How do you start your own law enforcement first responder team like what certifactions and training do you need.


----------



## DNorth (Jun 6, 2008)

For the sake of humanity, I think the safest thing for you to do is collect them all...


----------



## Bloodhound (May 20, 2010)




----------



## IamTheDude (Aug 6, 2017)

Dragon978 said:


> How do you start your own law enforcement first responder team like what certifactions and training do you need.


You mean like a bowling team? Im down... tenpin or candlepin?


----------



## Tuna (Jun 1, 2006)

Try getting hold of Mikey from CMPSA. He does that kind of thing.


----------



## HuskyH-2 (Nov 16, 2008)

DNorth said:


> For the sake of humanity, I think the safest thing for you to do is collect them all...


This killed me


----------



## JD02124 (Sep 20, 2014)




----------



## Treehouse413 (Mar 7, 2016)

Dragon978 said:


> How do you start your own law enforcement first responder team like what certifactions and training do you need
> ☝☝. spellcheck for starters.


----------



## Kilvinsky (Jan 15, 2007)

Wait, lets hear him out. I mean, in reality, FEMA, the Red Cross, the Salvation Army all have shit like this, maybe this is a legit question, though GOD KNOWS, If I were curious, this is the last place I'd ask. I'd check into this via networking. But then again, I'm not one to set myself up for abuse.


----------



## BxDetSgt (Jun 1, 2012)

Try the Mass. Constables, they are always looking for help.


----------



## visible25 (Feb 7, 2012)

Kilvinsky said:


> Wait, lets hear him out. I mean, in reality, FEMA, the Red Cross, the Salvation Army all have shit like this, maybe this is a legit question, though GOD KNOWS, If I were curious, this is the last place I'd ask. I'd check into this via networking. But then again, I'm not one to set myself up for abuse.

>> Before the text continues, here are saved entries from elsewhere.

(* ===== verification/Authentication.v ===== *)
(** * Authentication

    Models [authentication.cpp] and the plugin registry behind it: a client
    proves who it is with a token another server gave it, or under the policy
    of its application.  The plugins, the provider table of the settings
    database and the random draws are parameters. *)

From S2P Require Import Prelude Values Types GameState PeerPersistence ServerManager Directory Release DataModel HandlerGame Program.
Open Scope Z_scope.

(** ** Plugins *)

(** <include/luxon/server/authentication.hpp:17-22 AuthProviderSettings> *)
Record AuthProviderSettings := mkProvider {
  is_allowed : bool;
  secret : option string;
  auth_url : option string;
}.

Section plugins.
Context `{Ser}.

(** <include/luxon/server/auth_plugin_registry.hpp:19-21 AuthCallback>
    A plugin maps the requested user id, the client's parameters, the
    context, the secret and the URL to a user id or a refusal. *)
Definition AuthCallback : Type :=
  string → string → string → option string → option string →
  string + ErrorCode * ParameterList.

(** <src/auth_plugin_registry.cpp:15-19 register_>
    The first plugin of a type stays. *)
Definition register_ (plugins : option (gmap Z AuthCallback)) (type : Z)
    (callback : AuthCallback) : option (gmap Z AuthCallback) * bool :=
  let plugins := default ∅ plugins in
  match plugins !! type with
  | Some _ => (Some plugins, false)
  | None => (Some (<[type := callback]> plugins), true)
  end.

(** <src/auth_plugin_registry.cpp:21-31 call> *)
Definition call (plugins : option (gmap Z AuthCallback)) (type : Z)
    (requested_user_id params data : string) (secret auth_url : option string) :
    option (string + ErrorCode * ParameterList) :=
  match plugins with
  | None => None
  | Some plugins =>
      match plugins !! type with
      | None => None
      | Some callback => Some (callback requested_user_id params data secret auth_url)
      end
  end.
End plugins.

(** The registered plugins, when the build has them, and the provider table,
    when a settings database is configured. *)
Class Authenticators `{Ser} := {
  get_auth_provider : option (string → Z → option AuthProviderSettings);
  auth_plugins : option (option (gmap Z AuthCallback));
}.

(** The keys only authentication uses. *)
Class AuthCodes := {
  KeyClientAuthenticationType : Z;
  KeyClientAuthenticationParameters : Z;
  KeyRegion : Z;
}.
(** A user id that fills the buffer without a terminator is read past it. *)
Lemma unterminated_user_id (import : AuthImport) type uid params data secret url :
  let a := import type (c_string uid) (c_string params) (c_string data)
             (c_string <$> secret) (c_string <$> url) in
  answer_res a = LUXON_AUTH_RESULT_SUCCESS → 0 ∉ out_user_id a →
  auth_callback_thunk (Some import) type uid params data secret url = None.
Proof.
  cbn zeta. cbn [auth_callback_thunk]. intros -> Hn. rewrite Z.eqb_refl.
  set (b := out_user_id _) in *. clearbody b.
  assert (c_text b = None) as ->; [|done].
  induction b as [|x b IH]; [done|]. rewrite not_elem_of_cons in Hn. destruct Hn as [Hx Hn]. cbn.
  destruct (Z.eqb_spec x 0) as [->|]; [done|]. by rewrite IH.
Qed.
End auth.
Lemma due_cons vs m ms :
  due vs (m :: ms) = if newest vs <? version m then m :: due vs ms else due vs ms.
Proof.
  unfold due. destruct (Z.ltb_spec (newest vs) (version m)).
  - by rewrite filter_cons_True.
  - rewrite filter_cons_False; [done|lia].
Qed.

Section migrations.
Context `{Sqlite}.
Implicit Types (c : Conn) (d : Db).

Lemma due_new vs ms m : m ∈ due vs ms → version m ∉ vs.
Proof. intros [Hm _]%list_elem_of_filter Hin%newest_elem. lia. Qed.

(** What applying a list of migrations issues. *)
Definition script (ms : list Migration) : list (string * list Bound) :=
  m ← ms; [(sql m, []); (sql_record, [BoundInt (version m)])].

(** The rows of [schema_migrations], none without the table: what the engine
    does to them for a connection nobody else writes besides. *)
Class TracksMigrations (versions : Db → option (list Z)) : Prop := {
  tracking_creates d :
    versions (sqlite3_exec sql_tracking d).1 = versions d ∨
    versions (sqlite3_exec sql_tracking d).1 = Some (default [] (versions d));
  max_selected d vs r :
    versions d = Some vs → Forall (λ v, 0 < v < 2 ^ 31) vs →
    sqlite3_select sql_max_version [] d = Some r →
    ∃ v, r = Some [v] ∧ sqlite3_value_int64 v = newest vs;
  max_needs_table d : versions d = None → sqlite3_select sql_max_version [] d = None;
  record_inserts d d' v vs rc :
    versions d = Some vs → sqlite3_run sql_record [BoundInt v] d = Some (d', rc) →
    versions d' = Some (if rc =? SQLITE_OK then v :: vs else vs);
  others_keep s d :
    s ∈ [sql_begin; sql_commit] ++ (sql <$> MIGRATIONS) →
    versions (sqlite3_exec s d).1 = versions d;
}.

Context (versions : Db → option (list Z)) `{!TracksMigrations versions}.

(** A version that is not recorded yet can be. *)
Definition inserts_succeed : Prop := ∀ d v vs d' rc,
  versions d = Some vs → v ∉ vs →
  sqlite3_run sql_record [BoundInt v] d = Some (d', rc) → rc = SQLITE_OK.

Lemma execute_db s c : db (execute s c).1 = (sqlite3_exec s (db c)).1.
Proof. unfold execute. by destruct (sqlite3_exec s (db c)). Qed.
Lemma execute_issued s c : issued (execute s c).1 = issued c ++ [(s, [])].
Proof. unfold execute. by destruct (sqlite3_exec s (db c)). Qed.

Lemma migrate_spec vs0 ms c c' vs :
  (∀ m, m ∈ ms → m ∈ MIGRATIONS) → NoDup (version <$> ms) →
  (∀ m, m ∈ due vs0 ms → version m ∉ vs) → versions (db c) = Some vs →
  migrate (newest vs0) ms c = (c', true) →
  issued c' = issued c ++ script (due vs0 ms) ∧
  ∃ vs', versions (db c') = Some vs' ∧
    (inserts_succeed → vs' = reverse (version <$> due vs0 ms) ++ vs).
Proof.
  revert c vs. induction ms as [|m ms IH]; intros c vs Hms Hnd Hnew Hv; cbn [migrate].
  { intros [= <-]. cbn. rewrite app_nil_r. eauto. }
  assert (∀ m', m' ∈ ms → m' ∈ MIGRATIONS) as Hms' by (intros ??; apply Hms; by right).
  rewrite fmap_cons in Hnd. apply NoDup_cons in Hnd as [Hm Hnd].
  rewrite due_cons in *. destruct (newest vs0 <? version m).
  2:{ intros Hc. by eapply IH in Hc. }
  pose proof (execute_db (sql m) c) as Ed. pose proof (execute_issued (sql m) c) as Ei.
  destruct (execute (sql m) c) as [c1 rc1]. cbn in Ed, Ei. unfold run_command.
  assert (versions (db c1) = Some vs) as Hv1.
  { rewrite Ed, others_keep; [done|]. apply elem_of_app. right. apply list_elem_of_fmap_2, Hms. left. }
  destruct (sqlite3_run sql_record [BoundInt (version m)] (db _)) as [[d' rc]|] eqn:Er; [|done].
  upd_in Er. pose proof (record_inserts _ _ _ _ _ Hv1 Er) as Hv2.
  intros Hc. eapply IH in Hc as (Hi & vs' & Hv' & Hn); [|done|done| |exact Hv2].
  2:{ intros m' Hm' Hin. assert (version m' ∈ m.(version) :: vs) as [E|E]%elem_of_cons.
      { destruct (rc =? SQLITE_OK); [done|by right]. }
      - apply Hm. rewrite <-E. apply list_elem_of_fmap_2. by apply list_elem_of_filter in Hm' as [_ ?].
      - by apply (Hnew m'); [right|]. }
  split.
  - rewrite Hi. upd. cbn. rewrite Ei. unfold script. cbn. by rewrite <-!app_assoc.
  - exists vs'. split; [done|]. intros Hok. rewrite (Hok _ _ _ _ _ Hv1 (Hnew m ltac:(left)) Er) in Hn. cbn in Hn.
    rewrite (Hn Hok). rewrite fmap_cons, reverse_cons, <-app_assoc. done.
Qed.
(** The statements around the loop. *)
Definition preamble : list (string * list Bound) :=
  [(sql_begin, []); (sql_tracking, []); (sql_max_version, [])].

Lemma newest_bound vs : Forall (λ v, 0 < v < 2 ^ 31) vs → 0 ≤ newest vs < 2 ^ 31.
Proof. unfold newest. induction 1; cbn in *; lia. Qed.

Lemma newest_get_int v vs :
  Forall (λ v, 0 < v < 2 ^ 31) vs → sqlite3_value_int64 v = newest vs →
  get_int [v] 0 = newest vs.
Proof.
  intros Hvs%newest_bound Hv. unfold get_int, column. cbn. rewrite Hv.
  unfold swrap. cbv zeta. rewrite wrap_small by lia.
  destruct (decide (newest vs < 2 ^ (32 - 1))); lia.
Qed.

Lemma apply_migrations_spec c c' :
  let vs := default [] (versions (db c)) in
  Forall (λ v, 0 < v < 2 ^ 31) vs → apply_migrations c = (c', true) →
  issued c' = issued c ++ preamble ++ script (due vs MIGRATIONS) ++ [(sql_commit, [])] ∧
  ∃ vs', versions (db c') = Some vs' ∧
    (inserts_succeed → vs' = reverse (version <$> due vs MIGRATIONS) ++ vs).
Proof.
  intros vs Hvs. unfold apply_migrations.
  pose proof (execute_db sql_begin c) as Ed0. pose proof (execute_issued sql_begin c) as Ei0.
  destruct (execute sql_begin c) as [c0 rc0]. cbn in Ed0, Ei0.
  destruct (negb (rc0 =? SQLITE_OK)); [done|].
  pose proof (execute_db sql_tracking c0) as Ed1. pose proof (execute_issued sql_tracking c0) as Ei1.
  destruct (execute sql_tracking c0) as [c1 rc1]. cbn in Ed1, Ei1.
  unfold begin_query. destruct (sqlite3_select sql_max_version [] (db c1)) as [r|] eqn:Er; [|done].
  assert (versions (db c0) = versions (db c)) as Hv0 by (rewrite Ed0; apply others_keep; left).
  assert (versions (db c1) = Some vs) as Hv1.
  { destruct (versions (db c1)) as [vs1|] eqn:E1; [|by rewrite (max_needs_table _ E1) in Er].
    f_equal. unfold vs. rewrite <-Hv0. rewrite Ed1 in E1.
    destruct (tracking_creates (db c0)) as [E|E]; rewrite E in E1; [by rewrite E1|by injection E1]. }
  destruct (max_selected _ _ _ Hv1 Hvs Er) as (v & -> & Hv). cbn [from_option].
  rewrite (newest_get_int _ _ Hvs Hv).
  destruct (migrate _ _ _) as [c2 []] eqn:Em; intros [= <-].
  eapply migrate_spec in Em as (Hi & vs' & Hv' & Hn); [|done| |apply due_new|by upd].
  2:{ by apply (bool_decide_unpack (NoDup [1; 2])). }
  rewrite execute_db, execute_issued, Hi. upd. rewrite Ei1, Ei0. split; [by rewrite <-!app_assoc|].
  exists vs'. split; [|done]. rewrite others_keep; [done|right; left].
Qed.
(* ===== verification/HandlerMaster.v ===== *)
(** * The master server's handler

    Models [handler_masterserver.cpp]: joining lobbies, listing rooms, and
    creating, joining and matching rooms, after which the client is sent to a
    game server with its identity parked and its reservation made.  The
    handler is a program over the connection's state, the directory and the
    registry of identities; temporary pointers are scopes.  The build without
    hook points is modelled. *)

From S2P Require Import Prelude Values Types GameState GameMembers GameProps GameEvents GameSteps PeerPersistence ServerManager Directory Release LobbyQuery DataModel HandlerGame HandlerBase Authentication HandlerEntry MasterLists Program.
From Stdlib Require Import Ascii.
Open Scope Z_scope.

Section data.
Context `{Ser}.

(** <include/luxon/server/handler_masterserver.hpp:60-67 MasterServerHandler::PendingJoin> *)
Record MasterPending := mkMasterPending {
  mp_game : game_ptr;
  mp_generation : Z;
  mp_request : Request;
  mp_wait_started : Z;
}.

(** <include/luxon/server/handler_masterserver.hpp:40-75 MasterServerHandler>
    The connection's state, with the directory and the registry.
    [last_batched_update_] is the time of the last batch. *)
Record MasterWorld := mkMaster {
  m_auth : AuthWorld;
  joined_lobby_ : option lobby_ptr;
  m_pending : option MasterPending;
  owned_reservations_ : list (game_ptr * (string * Z));
  pending_game_list_updates_ : list QueuedChange;
  last_batched_update_ : Z;
}.
End data.

#[export] Instance eta_MasterWorld `{Ser} : Eta MasterWorld := λ w,
  mkMaster (m_auth w) (joined_lobby_ w) (m_pending w) (owned_reservations_ w)
    (pending_game_list_updates_ w) (last_batched_update_ w).

(** ** Request models *)

Section models.
Context `{Ser, Codes, MasterCodes}.

(** <src/handler_masterserver.cpp:39-39 models::ClientSettings> *)
Definition client_settings_model : list ParameterSpec :=
  [mkParameter TBool KeyLobbyStats true None None].
(** <src/handler_masterserver.cpp:41-42 models::LobbyId> *)
Definition lobby_id_model : list ParameterSpec :=
  [mkParameter TString KeyLobbyName false (Some EmptyString) None;
   mkParameter TByte KeyLobbyType false (Some DefaultLobby) (Some (enumerator lobby_types))].
(** <src/handler_masterserver.cpp:44-45 models::CreateGame> *)
Definition create_model : list ParameterSpec :=
  [mkParameter TString KeyGameId false (Some EmptyString) None;
   mkParameter TStrings KeyExpectedUsers false (Some []) None].
(** <src/handler_masterserver.cpp:46-46 models::JoinGame> *)
Definition join_game_model : list ParameterSpec :=
  create_model ++ [mkParameter TByte KeyCreateIfNotExists false (Some 0) None].
(** <src/handler_masterserver.cpp:48-48 models::SqlQuery> *)
Definition sql_query_model : list ParameterSpec :=
  [mkParameter TString KeyData false (Some EmptyString) None].
(** <src/handler_masterserver.cpp:50-53 models::JoinRandomGame> *)
Definition join_random_model : list ParameterSpec :=
  sql_query_model ++
  [mkParameter TByte KeyMatchmakingType false (Some 0)
     (Some (enumerator [RandomMatching; SerialMatching; FillRoom]));
   mkParameter THashtable KeyGameProperties false (Some None) None;
   mkParameter TByte KeyCreateIfNotExists false (Some 0) None;
   mkParameter TString KeyGameId false (Some EmptyString) None].
(** <src/handler_masterserver.cpp:55-56 models::FindFriends> *)
Definition find_friends_model : list ParameterSpec :=
  [mkParameter TStrings KeyFindFriendsRequestList false None None;
   mkParameter TInt32 KeyFindFriendsOptions false (Some FindFriendsDefault) None].
(** <src/handler_masterserver.cpp:58-58 models::LobbyStats> *)
Definition lobby_stats_model : list ParameterSpec :=
  [mkParameter TString KeyLobbyName true None None;
   mkParameter TByte KeyLobbyType true None None].
End models.

Section master.
Context `{Ser, Codes, AuthCodes, MasterCodes, SettingsSource, SqlLobbies, Transports}.
Context `{!Authenticators, !Sorting}.
Context (S : Surroundings).
(** The name of this connection's subscription; the four digits drawn for a
    room id and the index drawn among candidates; the string splitter and the
    database of each lobby; the connections in the server's order, and how
    many lead to game and master servers. *)
Context (me : nat) (suffix : string) (pick : nat → nat).
Context (str_split : string → ascii → nat → list string).
Context (select : lobby_ptr → string → option (list string)).
Context (connections : list peer_ptr) (game_connections master_connections : Z).
Implicit Types (req : Request) (w : MasterWorld) (d : Directory).

Abbreviation P := (Prog MasterWorld ServerOut).

(** ** Pieces *)

Definition on_dir (f : Directory → Directory) : P () :=
  modify (λ w, w <| m_auth ::= λ a, a <| directory ::= f |> |>).
Definition on_identity (f : PeerPersistent → PeerPersistent) : P () :=
  modify (λ w, w <| m_auth ::= λ a, a <| own ::= fmap f |> |>).
Definition the_dir w : Directory := directory (m_auth w).
Definition response req (rc : ErrorCode) (params : ParameterList) : P () :=
  say [Respond (operation_code req) rc params 0].
Definition refuse {A} req (rc : ErrorCode) : P A := response req rc ∅ ;;; stop.
Definition crash {A} (f : Fault) : P A := say [Crash f] ;;; stop.

(** Decode the request or answer with the decoding error. *)
Definition decoded (ps : list ParameterSpec) req : P (list ViewField) :=
  match decode ps (r_parameters req) with
  | inr fs => ret fs
  | inl _ => refuse req OperationInvalid
  end.

(** [*peer_->persistent] and [*peer_->persistent->app] *)
Definition identity : P PeerPersistent :=
  w ⇐ get;
  match own (m_auth w) with Some pp => ret pp | None => crash NullDereference end.
Definition my_app : P (app_ptr * App) :=
  pp ⇐ identity; w ⇐ get;
  match (a ← pp_app pp; app ← app_heap (the_dir w) !! a; Some (a, app)) with
  | Some r => ret r
  | None => crash NullDereference
  end.

(** An operation of a room in the heap. *)
Definition at_room {A} (gm : game_ptr) (f : Game → Game * A * list Effect) : P A := λ w,
  match game_heap (the_dir w) !! gm with
  | None => (w, [Crash NullDereference], None)
  | Some g =>
      let '(g, x, eff) := f g in
      (w <| m_auth ::= λ a, a <| directory ::= λ d, d <| game_heap ::= <[gm := g]> |> |> |>,
       RoomEffect gm <$> eff, Some x)
  end.
Definition the_game (gm : game_ptr) : P Game := at_room gm (λ g, (g, g, [])).

(** The lobby's temporary pointer goes out of scope. *)
Definition let_lobby_go (l : lobby_ptr) : P () :=
  w ⇐ get;
  on_dir (λ d, release_lobby (held_by_identities S (m_auth w)) d l).

(** <src/handler_masterserver.cpp:795-795 MasterServerHandler::get_requested_lobby> *)
Definition named_lobby (fs : list ViewField) : P lobby_ptr :=
  a ⇐ my_app; w ⇐ get;
  match get_lobby (the_dir w) a.1 (got TString KeyLobbyName fs, got TByte KeyLobbyType fs) with
  | inr f => crash f
  | inl (d, l) => on_dir (λ _, d) ;;; ret l
  end.

(** <src/handler_masterserver.cpp:784-796 MasterServerHandler::get_requested_lobby> *)
Definition get_requested_lobby req : P lobby_ptr :=
  fs ⇐ decoded lobby_id_model req;
  w ⇐ get;
  match joined_lobby_ w with
  | Some l => if empty_str (got TString KeyLobbyName fs) then ret l else named_lobby fs
  | None => named_lobby fs
  end.

(** The rest of a request, during which the requested lobby is held. *)
Definition with_lobby req (body : lobby_ptr → P ()) : P () :=
  l ⇐ get_requested_lobby req; scope (body l) (let_lobby_go l).

(** ** Lobbies *)

(** <src/handler_masterserver.cpp:978-978 MasterServerHandler::JoinedLobby::~JoinedLobby>
    The subscription ends and the lobby is let go. *)
Definition leave_lobby : P () :=
  w ⇐ get;
  match joined_lobby_ w with
  | None => ret ()
  | Some l =>
      on_dir (λ d, d <| lobby_heap ::= alter (λ lobby,
                          lobby <| game_list_update_handlers ::= λ hs,
                                     filter (λ h, h ≠ me) hs |>) l |>) ;;;
      modify (λ w, w <| joined_lobby_ := None |>) ;;;
      let_lobby_go l
  end.

(** <src/handler_masterserver.cpp:798-813 MasterServerHandler::join_lobby>
    With the constructor of [JoinedLobby] (973-976).  The old subscription
    ends first; the new lobby is held meanwhile, even if it is the old one. *)
Definition join_lobby (l : lobby_ptr) : P () :=
  w ⇐ get;
  (if bool_decide (joined_lobby_ w = Some l) then ret () else leave_lobby) ;;;
  on_dir (λ d, d <| lobby_heap ::= alter (λ lobby,
                      lobby <| game_list_update_handlers ::= λ hs,
                                 me :: filter (λ h, h ≠ me) hs |>) l |>) ;;;
  modify (λ w, w <| joined_lobby_ := Some l |>).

You're getting soft in your elder years...

But actually, CH 90? Campaign Covers? FT Academy required?


----------



## Crazy Otto (Apr 4, 2009)

Dragon978 said:


> How do you start your own law enforcement first responder team like what certifactions and training do you need.


I hate to sound like a broken record but, HATS. it's all about the HATS. 
If you have the right hat, you can do anything.

You're welcome


----------



## Oakum yokum (Jul 8, 2017)

I'd be interested , only if I can have red lights on my pov


----------



## kdk240 (Nov 7, 2002)

You mean this isn't for the croquet team.


----------